When Dummy Variables aren’t Smart Enough: More Comments on the NJ CREDO Study


This is  a brief follow up on the NJ CREDO study, which I wrote about last week when it was released. The major issues with that study were addressed in my previous post, but here, I raise an additional non-trivial issue that plagues much of our education policy research. The problems I raise today not only plague the CREDO study (largely through no real fault of their own…but they need to recognize the problem), but also plague many/most state and/or city level models of teacher and school effectiveness.

We’re all likely guilty at some point in time or another – guilty of using dummy variables that just aren’t precise enough to capture what is that we are really trying to measure. We use these variables because, well, they are available, and often, greater precision is not. But the stakes can be high if using these variables leads to misclassification/misidentification of schools for closure, teachers to be dismissed, or misidentification of supposed policy solutions deserving greater investment/expansion.

So… what is a dummy variable? Well, a dummy variable is when we classify students as Poor or Non-poor by using a simple, single income cut-off and assigning, for example, the non-poor a value 0f “0” and poor a value of “1.” Clearly, we’re losing much information when we take the entire range of income variation and lump it into two categories. And this can be consequential as I’ve discussed on numerous previous occasions. For example, we might be estimating a teacher effectiveness model and comparing teachers who each have a class loaded with 1s and  few 0s.  But, there’s likely a whole lot of variation across those classes full of 1s – variation between classrooms with large numbers of very low income, single parent & homeless families versus the classroom where those 1s are marginally below the income threshold.

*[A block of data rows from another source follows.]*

(** * MusicJooBot: the identification pipeline, embedded and verified

    A shallow embedding of [utils.py], [audio_processing.py], [providers.py]
    and [search_engine.py].  Python values are modelled as follows.

    - A [str] is the list of its Unicode code points ([N]); [len] is
      [length], slicing is [take], concatenation is [++].
    - JSON objects read from the upstream services are records whose fields
      are the keys the code reads; a key read with [.get] is optional.
    - Every external effect (HTTP, subprocess, file system, environment) is
      answered by an oracle of the [world]; the code runs in a state and
      exception monad over the file system and a log of external calls. *)

From Stdlib Require Import String Ascii QArith.
From stdpp Require Import base list gmap sets.
From Stdlib Require Import NArith ZArith Lia Sorting.Sorted.

Local Open Scope N_scope.
Local Open Scope nat_scope.

(** ** Python strings *)

Module PyStr.

Definition str := list N.

(** A literal of the source, as code points. *)
Definition lit (s : string) : str :=
  map N_of_ascii (list_ascii_of_string s).

(** Truthiness of a [str]: non-empty. *)
Definition truthy (s : str) : bool :=
  match s with [] => false | _ :: _ => true end.

(** Truthiness of an optional [str] ([None] and the empty string are falsy). *)
Definition truthy_opt (o : option str) : bool :=
  match o with Some s => truthy s | None => false end.

(** [x or y] on optional strings. *)
Definition or_opt (x y : option str) : option str :=
  if truthy_opt x then x else y.

(** [x or d] where [d] is a string: always a string. *)
Definition or_str (x : option str) (d : str) : str :=
  match x with
  | Some s => if truthy s then s else d
  | None => d
  end.

Definition in_range (lo hi c : N) : bool := (lo <=? c)%N && (c <=? hi)%N.

(** [str.isspace] on one code point (CPython's [_PyUnicode_IsWhitespace]). *)
Definition is_space (c : N) : bool :=
  in_range 0x09 0x0D c || in_range 0x1C 0x1F c || (c =? 0x20)%N
  || (c =? 0x85)%N || (c =? 0xA0)%N || (c =? 0x1680)%N
  || in_range 0x2000 0x200A c || (c =? 0x2028)%N || (c =? 0x2029)%N
  || (c =? 0x202F)%N || (c =? 0x205F)%N || (c =? 0x3000)%N.

(** Line boundaries of [str.splitlines] (CPython's [_PyUnicode_IsLinebreak]). *)
Definition is_linebreak (c : N) : bool :=
  in_range 0x0A 0x0D c || in_range 0x1C 0x1E c || (c =? 0x85)%N
  || (c =? 0x2028)%N || (c =? 0x2029)%N.

Fixpoint lstrip (s : str) : str :=
  match s with
  | [] => []
  | c :: rest => if is_space c then lstrip rest else s
  end.

Definition rstrip (s : str) : str := rev (lstrip (rev s)).

(** [s.strip()] *)
Definition strip (s : str) : str := rstrip (lstrip s).

(** [s.splitlines()]: a carriage return followed by a line feed is one
    boundary; a final boundary does not open an empty last line. *)
Fixpoint splitlines (s : str) : list str :=
  match s with
  | [] => []
  | c :: rest =>
      if is_linebreak c then
        [] :: match rest with
              | c' :: rest' =>
                  if (c =? 0x0D)%N && (c' =? 0x0A)%N
                  then splitlines rest' else splitlines rest
              | [] => []
              end
      else
        match splitlines rest with
        | [] => [[c]]
        | l :: ls => (c :: l) :: ls
        end
  end.

(** [sep.join(parts)] *)
Fixpoint join (sep : str) (parts : list str) : str :=
  match parts with
  | [] => []
  | [p] => p
  | p :: ps => p ++ sep ++ join sep ps
  end.

(** [s.split(sep)[0]] for a one-character separator: the text before the
    first occurrence of [sep]. *)
Fixpoint split_first (sep : N) (s : str) : str :=
  match s with
  | [] => []
  | c :: rest => if (c =? sep)%N then [] else c :: split_first sep rest
  end.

For those who’ve not really pondered this, consider that for 2011 NAEP 8th grade math performance in New Jersey, the gap between non-low income and reduced lunch kids (185% income threshold for poverty) is about the same as the gap between free (130% income level) & reduced!

Slide4

The NJ CREDO charter school comparison study is just one example. CREDO’s method involves identifying matched students who attend charter schools and districts schools based on a set of dummy variables. In their NJ study, the indicators included an indicator for special education status and an indicator for children qualified for free or reduced priced lunch (as far as one can tell from the rather sketchy explanation provided). If their dummy variable matches, they are considered to be matched – empirically THE SAME. Or, as stated in the CREDO study:

…all candidates are identical to the individual charter school student on all observable characteristics, including prior academic achievement.

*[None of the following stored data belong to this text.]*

(** X27.  Unmounting does not call off a load that is under way.  If the
    page is unmounted while [fetchWorkspace] waits for its answer, and the
    answer then brings a workspace that wants polling, a timer is started
    after the cleanup has run. *)
Theorem late_load_starts_a_timer_after_unmount p n data w :
  page_reachable p -> awaiting_load p = S n ->
  workspace_of data = Some w -> wants_polling w = true ->
  exists q q',
    page_step p Unmount = Some q /\ stopped q /\
    page_step q (Loaded (Resp true (Some data))) = Some q' /\
    pollingRef q' = Some (next_handle p) /\ timers q' = [next_handle p].
Proof.
  intros Hp Hn Hw Hpoll. pose proof (page_reachable_inv p Hp) as Hinv.
  destruct (clear_polling_stopped p Hinv) as [Href Htim].
  assert (awaiting_load (clear_polling p) = S n /\
          next_handle (clear_polling p) = next_handle p) as [Hn' Hnext].
  { unfold clear_polling. destruct (pollingRef p); auto. }
  exists (clear_polling p). eexists.
  split; [reflexivity|]. split; [split; assumption|].
  cbn [page_step]. rewrite Hn'. split; [reflexivity|].
  unfold on_loaded. rewrite Hw, Hpoll. unfold pollStatus.
  cbn. rewrite Href. cbn. rewrite Htim, Hnext. auto.
Qed.

Lemma late_load_starts_a_timer_after_unmount_witness :
  exists q q',
    page_step More.mounted Unmount = Some q /\
    stopped q /\
    page_step q (Loaded Sample.loaded) = Some q' /\
    pollingRef q' = Some 1%positive /\ timers q' = [1%positive].
Proof.
  apply (late_load_starts_a_timer_after_unmount
           More.mounted 0
           (PWorkspaceAnalysis Sample.ws None)
           (mkWorkspaceData Sample.ws VNone)).
  - exists [Mount]. reflexivity.
  - reflexivity.
  - reflexivity.
  - reflexivity.
Defined.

Technically correct – Identical on the measures used – but identical? Not likley!

The study also matched on prior test score, which does help substantially in providing additional differentiation within these ill-defined categories. But, it is important to understand that annual learning gains  – as well as initial scores/starting point – are affected by a child’s family income status. Lower income, among low income, is associated with increased mobility (induced by housing instability). Quality of life during all those hours kids spend outside of school (including nutrition/health/sleep, etc.) affect childrens’ ability to fully engage in their homework and also likely affect summer learning/learning loss (access to summer opportunities varies by income/parental involvement, etc.). So – NO – it’s not enough to only control for prior scores. Continued deprivation influences continued performance and performance growth. As such, this statement in the CREDO report is quite a stretch (but is typical, boilerplate language for such a study):

The use of prior academic achievement as a match factor encompasses all the unobservable characteristics of the student, such as true socioeconomic status, family background, motivation, and prior schooling.

Prior scores DO NOT capture persistent differences in unobservables that affect the ongoing conditions under which children live, which clearly affect their learning growth!

Now, one problem with the CREDO study is that we really don’t know which schools are involved in the study, so I’m unable here to compare the demographics of the schools actually included among charters with district schools. But, for illustrative purposes, here are a few figures that raise significant questions about the usefulness of matching charter students and district students on the basis  of “special education” as a single indicator, and “free AND reduced” lunch qualification as a single indicator.

First, here are the characteristics of special education populations in Newark district and charter schools.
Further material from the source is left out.